Understanding the brain as the organ of perception, meaning, and relationship

This pillar explores how brain structure and function shape perception, identity, and experience. Drawing on contemporary neuroscience and hemispheric research, students examine how attention, narrative, emotion, and awareness are organised in the brain - and how different modes of consciousness arise. Emphasis is placed on integration rather than reduction, supporting a nuanced understanding of mind and meaning.

 

2. Neurobiology

The lived body as the foundation of experience and regulation

Neurobiology focuses on the embodied nervous system and its role in safety, threat, connection, and regulation. Students explore autonomic states, neuroception, and relational biology, learning how psychological and spiritual experiences are shaped by physiological processes. This pillar grounds transpersonal work in the body, supporting ethical, stabilising, and integrative practice.

 

3. Spirituality

The psychological study of meaning, values, and transcendence

This pillar examines spirituality as a universal human dimension rather than a belief system. Students explore spiritual development, spiritual competencies, and the role of meaning, purpose, and values in psychological wellbeing.

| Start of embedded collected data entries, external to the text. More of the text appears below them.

(** What taking a link away from an inode leaves alone. *)
Lemma unlinked_other child old items items' (p : key -> bool) :
  unlinked child old items items' -> p (inode_key child) = false -> (forall k, is_extent_item child k = true -> p k = false) ->
  filter (fun it => p (it_key it)) items' = filter (fun it => p (it_key it)) items.
Proof.
  intros Hu Hi Hx. unfold unlinked in Hu. destruct (_ <=? 1).
  - subst items'. rewrite list_filter_filter_l.
    + apply filter_delete_other. by intros it _ ->.
    + intros it Hk%Is_true_eq_true. apply Is_true_eq_left, negb_true_iff.
      destruct (is_extent_item child (it_key it)) eqn:E; [|done]. by rewrite (Hx _ E) in Hk.
  - destruct Hu as (nd & -> & _). by apply (filter_update_other p).
Qed.

Lemma unlinked_key child old k items items' :
  unlinked child old (delete_key k items) items' -> k ∉ (it_key <$> items').
Proof.
  assert (Hd : k ∉ (it_key <$> delete_key k items)).
  { intros (y & -> & [Hy _]%list_elem_of_filter)%list_elem_of_fmap. done. }
  unfold unlinked. destruct (_ <=? 1).
  - intros ->. contradict Hd. apply list_elem_of_fmap in Hd as (y & -> & [_ [_ Hy]%list_elem_of_filter]%list_elem_of_filter). by apply list_elem_of_fmap_2.
  - intros (nd & -> & _). by rewrite update_key_keys.
Qed.

(** An inode that has lost its last link is not there; another has one
    link less. *)
Definition link_lost (child : Z) (old : list byte) (b' : FileSystem D) : Prop :=
  if le_get 4 old 40 <=? 1 then readInodeInfo child b' = (Ok (empty_info child), b')
  else exists info, readInodeInfo child b' = (Ok info, b') /\ ni_Nlink info = le_get 4 old 40 - 1 /\
    ni_Mode info = le_get 4 old 52 /\ ni_Size info = le_get 8 old 16.

(** The inode items after the loss of a link. *)
Definition inode_left (child : Z) (old : list byte) (l : list itemEntry) : Prop :=
  if le_get 4 old 40 <=? 1 then l = []
  else exists nd, l = [mkItem (inode_key child) nd] /\ link_count_set old nd (le_get 4 old 40 - 1).

Lemma unlinked_inode child old items items' :
  unlinked child old items items' -> filter (fun it => is_inode_item child (it_key it)) items = [mkItem (inode_key child) old] ->
  inode_left child old (filter (fun it => is_inode_item child (it_key it)) items').
Proof.
  intros Hu Hs. unfold unlinked in Hu. unfold inode_left. destruct (_ <=? 1).
  - subst items'. rewrite list_filter_filter_l.
    + rewrite filter_delete, Hs. unfold delete_key. by rewrite filter_cons, decide_False by naive_solver.
    + intros it Hk%Is_true_eq_true. apply Is_true_eq_left, negb_true_iff. unfold is_inode_item, is_extent_item in *.
      apply andb_prop in Hk as [_ Hk]. apply Z.eqb_eq in Hk. rewrite Hk. by rewrite andb_false_r.
  - destruct Hu as (nd & -> & Hnd). exists nd. split; [|done]. rewrite (filter_update (is_inode_item child)) by apply is_inode_self.
    rewrite Hs. unfold update_key. cbn [map]. by rewrite bool_decide_true.
Qed.

Lemma inode_left_lost b n t child old :
  fs_tree tc0 s b n t -> 144 <= zlen old -> inode_left child old (filter (fun it => is_inode_item child (it_key it)) (flatten n t)) ->
  link_lost child old b.
Proof.
  intros Hft Hl Hi. unfold inode_left, link_lost in *. rewrite (readInodeInfo_ok b n t child Hft). destruct (_ <=? 1).
  - by rewrite (inode_in_filter child [] (flatten n t)) by by rewrite Hi.
  - destruct Hi as (nd & Hs & Hz & F40 & F52 & F16). rewrite (sole_inode_info child nd (flatten n t) Hs) by lia.
    destruct (inode_info_ok child nd) as (_ & _ & Es & En & Em & _); [lia|]. eexists. split; [done|]. by rewrite En, Em, Es, F40, F52, F16.
Qed.

(** The name goes and its inode loses a link. *)
Lemma replace_target_ok b n t dirInode name e rest old m :
  let target := le_get 8 (it_data e) 0 in
  fs_tree tc0 s b n t -> leaves_fit tc0 m n t -> 0 <= m -> filter (names_entry dirInode name) (flatten n t) = e :: rest ->
  sole_inode target old (flatten n t) -> 144 <= zlen old -> exists d' t',
    replace_target dirInode name b = (Ok tt, set_dev d' b) /\ fs_tree tc0 s (set_dev d' b) n t' /\ leaves_fit tc0 m n t' /\
    unlinked target old (delete_key (it_key e) (flatten n t)) (flatten n t').
Proof.
  intros target Hft Hroom Hm Hone Hsole Hl.
  destruct (first_entry _ _ _ _ _ Hone) as (Hne & Hek & Hin).
  destruct (delete_ok b n t (it_key e) m Hft Hroom) as (d1 & t1 & E1 & Hft1 & Et1 & Hroom1); [by apply list_elem_of_fmap_2|].
  assert (Hsole1 : sole_inode target old (flatten n t1)).
  { unfold sole_inode. rewrite Et1, filter_delete_other; [exact Hsole|]. intros it _ ->. by apply (no_entry_inode target dirInode). }
  destruct (drop_link_ok old Hl) as (nd & Ed & Hnd). unfold replace_target, lookupDirEntryKey, unlinked. rewrite <- Et1.
  rewrite (bind_ok _ _ _ _ _ (catch_ok _ _ _ _ (find_first_entry b n t _ _ _ _ Hft Hone))). fold target.
  rewrite (bind_ok _ _ _ _ _ E1), (bind_ok _ _ _ _ _ (last_item_ok _ n t1 _ Hft1)). unfold last_of. rewrite last_of_filter.
  unfold sole_inode in Hsole1. rewrite Hsole1. cbn [foldl it_key it_data]. rewrite (proj2 (Z.leb_le 100 (zlen old))), Ed, lift_ok_bind by lia.
  cbv beta iota. pose proof (le_get_range 4 old 40). destruct (Z.leb_spec (le_get 4 old 40) 1).
  - replace (0 `max` (le_get 4 old 40 - 1)) with 0 by lia. cbn [Z.eqb].
    destruct (delete_ok _ n t1 (inode_key target) m Hft1 Hroom1) as (d2 & t2 & E2 & Hft2 & Et2 & Hroom2).
    { apply (list_elem_of_fmap_2 it_key _ _ (sole_inode_in _ _ _ Hsole1)). }
    destruct (delete_extents_ok _ n t2 target m Hft2 Hroom2) as (d3 & t3 & E3 & Hft3 & Et3 & Hroom3). exists d3, t3.
    rewrite (bind_ok _ _ _ _ _ (ignore_ok _ _ _ _ E2)). split_and!; [exact E3|done|done|by rewrite Et3, Et2].
  - rewrite (proj2 (Z.eqb_neq _ 0)) by lia. rewrite Z.max_r in Hnd by lia.
    destruct (update_inode_ok _ n t1 target old nd m Hft1 Hroom1 Hm Hsole1 (proj1 Hnd)) as (d' & t' & E & Hft' & Et & _ & Hroom').
    exists d', t'. split_and!; [by apply ignore_ok in E|done|done|by exists nd].
Qed.
(** What losing a name and a link leaves to a rename. *)
Lemma unlinked_rest b n t dirInode name e rest child old items' :
  fs_tree tc0 s b n t -> filter (names_entry dirInode name) (flatten n t) = e :: rest ->
  unlinked child old (delete_key (it_key e) (flatten n t)) items' ->
  (forall d, max_index d items' <= max_index d (flatten n t)) /\
  forall i, i <> child -> filter (fun it => is_inode_item i (it_key it)) items' = filter (fun it => is_inode_item i (it_key it)) (flatten n t).
Proof.
  intros Hft Hone Hun. destruct (first_entry _ _ _ _ _ Hone) as (Hne & Hek & _). split.
  - intros d. pose proof (highest_delete (fun k => (objectid k =? d) && (typ k =? BTRFS_DIR_INDEX_KEY)) offset (it_key e) (flatten n t)) as Hle.
    unfold max_index. rewrite <- (highest_filter _ _ _ items') in Hle; [exact Hle|].
    apply (unlinked_other child old _ _ (fun k => (objectid k =? d) && (typ k =? BTRFS_DIR_INDEX_KEY)) Hun).
    + cbn. by rewrite andb_false_r.
    + intros k [_ Hk%Z.eqb_eq]%andb_prop. rewrite Hk. by rewrite andb_false_r.
  - intros i Hi. rewrite (unlinked_other child old _ _ (is_inode_item i) Hun).
    + apply filter_delete_other. intros it _ ->. by apply (no_entry_inode i dirInode).
    + by apply is_inode_other.
    + intros k [_ Hk%Z.eqb_eq]%andb_prop. unfold is_inode_item. rewrite Hk. by rewrite andb_false_r.
Qed.

(** C9: Renaming onto a name that is taken, in a tree with room: of the items
    that carry either name the first goes, and a new item, the last, leads
    from the new name to the renamed inode.  If one item carried each name,
    the old name is gone and the new one leads to the renamed inode; an item
    that is left (the driver enters a name as one item, DIR_INDEX; other
    drivers also write a DIR_ITEM) decides the lookup of its name instead,
    so that the new name still leads to what it led to.  That inode, which
    has one item and is neither directory, loses a link, or is gone with its
    last one; every other lookup gives what it gave, and no other inode but
    those of the two directories changes. *)
Theorem Rename_replaces b b1 b2 n t oldpath newpath oldDirPath newDirPath oldName newName oldDir newDir e rest e2 rest2 od nd old :
  let child := le_get 8 (it_data e) 0 in
  let target := le_get 8 (it_data e2) 0 in
  fs_tree tc0 s b n t -> leaves_fit tc0 (55 + zlen newName) n t ->
  splitPath oldpath = Ok (oldDirPath, oldName) -> splitPath newpath = Ok (newDirPath, newName) ->
  resolvePath oldDirPath b = (Ok oldDir, b1) -> resolvePath newDirPath b1 = (Ok newDir, b2) ->
  ~ (oldDir = newDir /\ oldName = newName) ->
  filter (names_entry oldDir oldName) (flatten n t) = e :: rest -> filter (names_entry newDir newName) (flatten n t) = e2 :: rest2 ->
  sole_inode target old (flatten n t) -> 144 <= zlen old -> target <> oldDir -> target <> newDir ->
  sole_inode oldDir od (flatten n t) -> 144 <= zlen od -> sole_inode newDir nd (flatten n t) -> 144 <= zlen nd ->
  0 <= newDir < 2 ^ 64 -> zlen newName < 2 ^ 16 -> max_index newDir (flatten n t) + 1 < 2 ^ 64 ->
  exists b' t', Rename oldpath newpath b = (Ok tt, b') /\ fs_tree tc0 s b' n t' /\
    lookupDirEntry oldDir oldName b' = (leads rest, b') /\
    lookupDirEntry newDir newName b' = (match rest2 with [] => Ok child | _ => leads rest2 end, b') /\
    (forall dirInode' name', ~ (dirInode' = oldDir /\ name' = oldName) -> ~ (dirInode' = newDir /\ name' = newName) ->
       (lookupDirEntry dirInode' name' b').1 = (lookupDirEntry dirInode' name' b).1) /\
    link_lost target old b' /\
    (forall i, i <> oldDir -> i <> newDir -> i <> target -> (readInodeInfo i b').1 = (readInodeInfo i b).1).
Proof.
  intros child target Hft Hroom Es1 Es2 Er1 Er2 Hdiff Hone Htwo Hsole Hl Hto Htn Hod Hlod Hnd Hlnd Hdir Hname Hmx.
  destruct (resolvePath_same oldDirPath b) as [c1 Ec1]. rewrite Er1 in Ec1. cbn in Ec1. subst b1.
  destruct (resolvePath_same newDirPath (set_pathCache c1 b)) as [c2 Ec2]. rewrite Er2 in Ec2. cbn in Ec2. subst b2.
  set (b2 := set_pathCache c2 (set_pathCache c1 b)) in *. pose proof (zlen_nonneg newName).
  assert (Hft2 : fs_tree tc0 s b2 n t) by (by do 2 apply fs_tree_cache).
  pose proof (readInodeInfo_ok b2 n t child Hft2) as Einfo. set (info := match inode_in child _ with Some _ => _ | None => _ end) in Einfo.
  destruct (replace_target_ok b2 n t newDir newName e2 rest2 old (55 + zlen newName) Hft2 Hroom ltac:(lia) Htwo Hsole Hl)
    as (d1 & t1 & E1 & Hft3 & Hroom1 & Hun). fold target in Hun.
  destruct (unlinked_entry b n t newDir newName e2 rest2 target old _ Hft Htwo Hun) as [Hfree Hnames].
  destruct (unlinked_rest b n t newDir newName e2 rest2 target old _ Hft Htwo Hun) as [Hidx Hino].
  assert (Hone1 : filter (names_entry oldDir oldName) (flatten n t1) = e :: rest) by (by rewrite Hnames).
  assert (Hod1 : sole_inode oldDir od (flatten n t1)) by (unfold sole_inode; by rewrite Hino by congruence).
  assert (Hnd1 : sole_inode newDir nd (flatten n t1)) by (unfold sole_inode; by rewrite Hino by congruence).
  pose proof (Hidx newDir) as Hidx'.
  destruct (finish_rename _ n t1 oldpath newpath oldDirPath newDirPath oldDir newDir oldName newName e rest (file_type info) od nd
    Hft3 Hroom1 Hone1 Hdiff (file_type_range info) Hod1 Hlod Hnd1 Hlnd Hdir Hname ltac:(lia)) as (b' & t' & E & Hft' & Hmoved & Hkeep).
  destruct (moved_lookups _ b' n t1 t' _ _ _ _ _ _ Hft3 Hft' Hmoved) as (Hgone & Hnew & Hothers). rewrite Hfree in Hnew.
  exists b', t'. split_and!; [|exact Hft'|exact Hgone|exact Hnew| | |].
  - unfold Rename. rewrite Es1, lift_ok_bind, Es2, lift_ok_bind, (bind_ok _ _ _ _ _ Er1), (bind_ok _ _ _ _ _ Er2).
    unfold lookupDirEntryKey. rewrite (bind_ok _ _ _ _ _ (find_first_entry b2 n t _ _ _ _ Hft2 Hone)). cbv beta iota. fold child.
    by rewrite (bind_ok _ _ _ _ _ Einfo), (bind_ok _ _ _ _ _ E1).
  - intros d' n' H1' H2'. rewrite (Hothers d' n' H1' H2').
    rewrite (lookup_leads _ n t1 _ _ Hft3), (lookup_leads _ n t _ _ Hft). by rewrite Hnames.
  - apply (inode_left_lost b' n t'); [done|done|]. rewrite (Hkeep (is_inode_item target)) by (apply no_entry_inode || by apply is_inode_other).
    apply (unlinked_inode target old _ _ Hun). rewrite filter_delete_other; [exact Hsole|]. intros it _ ->.
    by apply (no_entry_inode target newDir), (first_entry _ _ _ _ _ Htwo).
  - intros i H1' H2' H3'. rewrite (readInodeInfo_ok _ n t' i Hft'), (readInodeInfo_ok b n t i Hft). cbn [fst].
    rewrite (inode_in_filter i (flatten n t) (flatten n t')); [done|]. rewrite (Hkeep (is_inode_item i)) by (apply no_entry_inode || by apply is_inode_other).
    by apply Hino.
Qed.
(** C10: Renaming a file onto itself: the call fails, because it deletes the
    first item that carries the name as the one to be replaced and then looks
    for it again.  The file, which has one inode item, has lost a link, and
    is gone with its extents when that was the last one.  The name is gone
    exactly when no second item carried it; otherwise it leads to what the
    next one says, be that the file that is gone. *)
Theorem Rename_same_name b b1 b2 n t path dir name dirInode e rest old :
  let child := le_get 8 (it_data e) 0 in
  fs_tree tc0 s b n t -> splitPath path = Ok (dir, name) ->
  resolvePath dir b = (Ok dirInode, b1) -> resolvePath dir b1 = (Ok dirInode, b2) ->
  filter (names_entry dirInode name) (flatten n t) = e :: rest -> sole_inode child old (flatten n t) -> 144 <= zlen old ->
  exists b' t', Rename path path b = (Err (Errorf "btrfs: key not found for deletion: %+v"), b') /\ fs_tree tc0 s b' n t' /\
    lookupDirEntry dirInode name b' = (leads rest, b') /\ link_lost child old b' /\
    (le_get 4 old 40 <= 1 -> filter (fun it => is_extent_item child (it_key it)) (flatten n t') = []).
Proof.
  intros child Hft Es Er1 Er2 Hone Hsole Hl.
  destruct (resolvePath_same dir b) as [c1 Ec1]. rewrite Er1 in Ec1. cbn in Ec1. subst b1.
  destruct (resolvePath_same dir (set_pathCache c1 b)) as [c2 Ec2]. rewrite Er2 in Ec2. cbn in Ec2. subst b2.
  set (b2 := set_pathCache c2 (set_pathCache c1 b)) in *.
  assert (Hft2 : fs_tree tc0 s b2 n t) by (by do 2 apply fs_tree_cache).
  destruct (replace_target_ok b2 n t dirInode name e rest old 0 Hft2 (ft_fit _ _ _ _ _ Hft2) ltac:(lia) Hone Hsole Hl)
    as (d1 & t1 & E1 & Hft3 & _ & Hun). fold child in Hun. destruct (first_entry _ _ _ _ _ Hone) as (_ & Hek & _).
  destruct (unlinked_entry b n t dirInode name e rest child old _ Hft Hone Hun) as [Hfree _].
  exists (set_dev d1 b2), t1. split_and!; [|exact Hft3| | |].
  - unfold Rename. rewrite Es, !lift_ok_bind, (bind_ok _ _ _ _ _ Er1), (bind_ok _ _ _ _ _ Er2).
    unfold lookupDirEntryKey. rewrite (bind_ok _ _ _ _ _ (find_first_entry b2 n t _ _ _ _ Hft2 Hone)). cbv beta iota. fold child.
    rewrite (bind_ok _ _ _ _ _ (readInodeInfo_ok b2 n t child Hft2)), (bind_ok _ _ _ _ _ E1).
    apply bind_err. apply (missing_key _ n t1 (it_key e) [] Hft3). intros Hk. by apply (unlinked_key _ _ _ _ _ Hun Hk).
  - by rewrite (lookup_leads _ n t1 _ _ Hft3), Hfree.
  - apply (inode_left_lost _ n t1); [done|done|]. apply (unlinked_inode child old _ _ Hun).
    rewrite filter_delete_other; [exact Hsole|]. intros it _ ->. by apply (no_entry_inode child dirInode).
  - intros Hlast. unfold unlinked in Hun. rewrite (proj2 (Z.leb_le _ _)) in Hun by lia. rewrite Hun.
    apply elem_of_nil_inv. intros x [Hx [Hy _]%list_elem_of_filter]%list_elem_of_filter. by destruct (is_extent_item child (it_key x)).
Qed.
(** One link more. *)
Lemma add_link_ok old :
  144 <= zlen old -> exists nd,
    (nlink <- getUint32 old 40 ;; inodeData <- putUint32 old 40 (w32 (nlink + 1)) ;; put_time inodeData 120) = Ok nd /\
    link_count_set old nd (w32 (le_get 4 old 40 + 1)).
Proof.
  intros Hl. rewrite getUint_in by lia. cbn [mbind res_bind]. put_field.
  apply put_time_links; [done|]. unfold link_count_set. change (Z.of_nat 4) with 4 in *; change (Z.of_nat 8) with 8 in *.
  split; [apply (proj1 W)|]. split; [|split; by field_kept]. rewrite G. apply Z.mod_small, w32_range.
Qed.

The focus is on ethical engagement with spiritual experience across cultures and worldviews, without dogma or belief imposition.

 

4. Thanatology

Death, dying, grief, and existential meaning

Thanatology addresses the psychological, cultural, and spiritual dimensions of death and loss. Students study grief processes, end-of-life ethics, death anxiety, and the concept of a “good death,” alongside sociological and historical perspectives. This pillar supports mature engagement with mortality as a central dimension of human meaning and transformation.

 

5. Post-Life Consciousness

Critical inquiry into consciousness beyond the individual lifespan

This pillar explores theories and research concerning the continuation of consciousness after death. Students engage critically with near-death experiences, out-of-body experiences, cross-cultural afterlife beliefs, and philosophical debates surrounding the nature of consciousness. The emphasis is on open inquiry, epistemological humility, and psychological impact rather than metaphysical certainty.

 

6. Modalities

Ways of knowing, exploring, and integrating experience

The Modalities pillar introduces a range of transpersonal, symbolic, contemplative, and reflective approaches used to explore inner experience. These are studied theoretically and contextually, with attention to ethics, scope, and integration. The focus is not on technique mastery, but on understanding how different modalities support meaning-making, regulation, and psychological development.

 

Practical:

Creativity, Expressive Arts and Ecotherapy

Transpersonal Hypnotherapy

Jungian Active Imagination and Archetypal/Symbolic Exploration

EMDR

Meditation 

Somatic Sensing

Intuition and Flow Writing

Philosophical Exploration

Dream Work

Breathwork

Plant Medicine

 

Theoretical:

Mystical Experiences are the encountering of transcendence, unity, or connection with a higher power or the cosmos. 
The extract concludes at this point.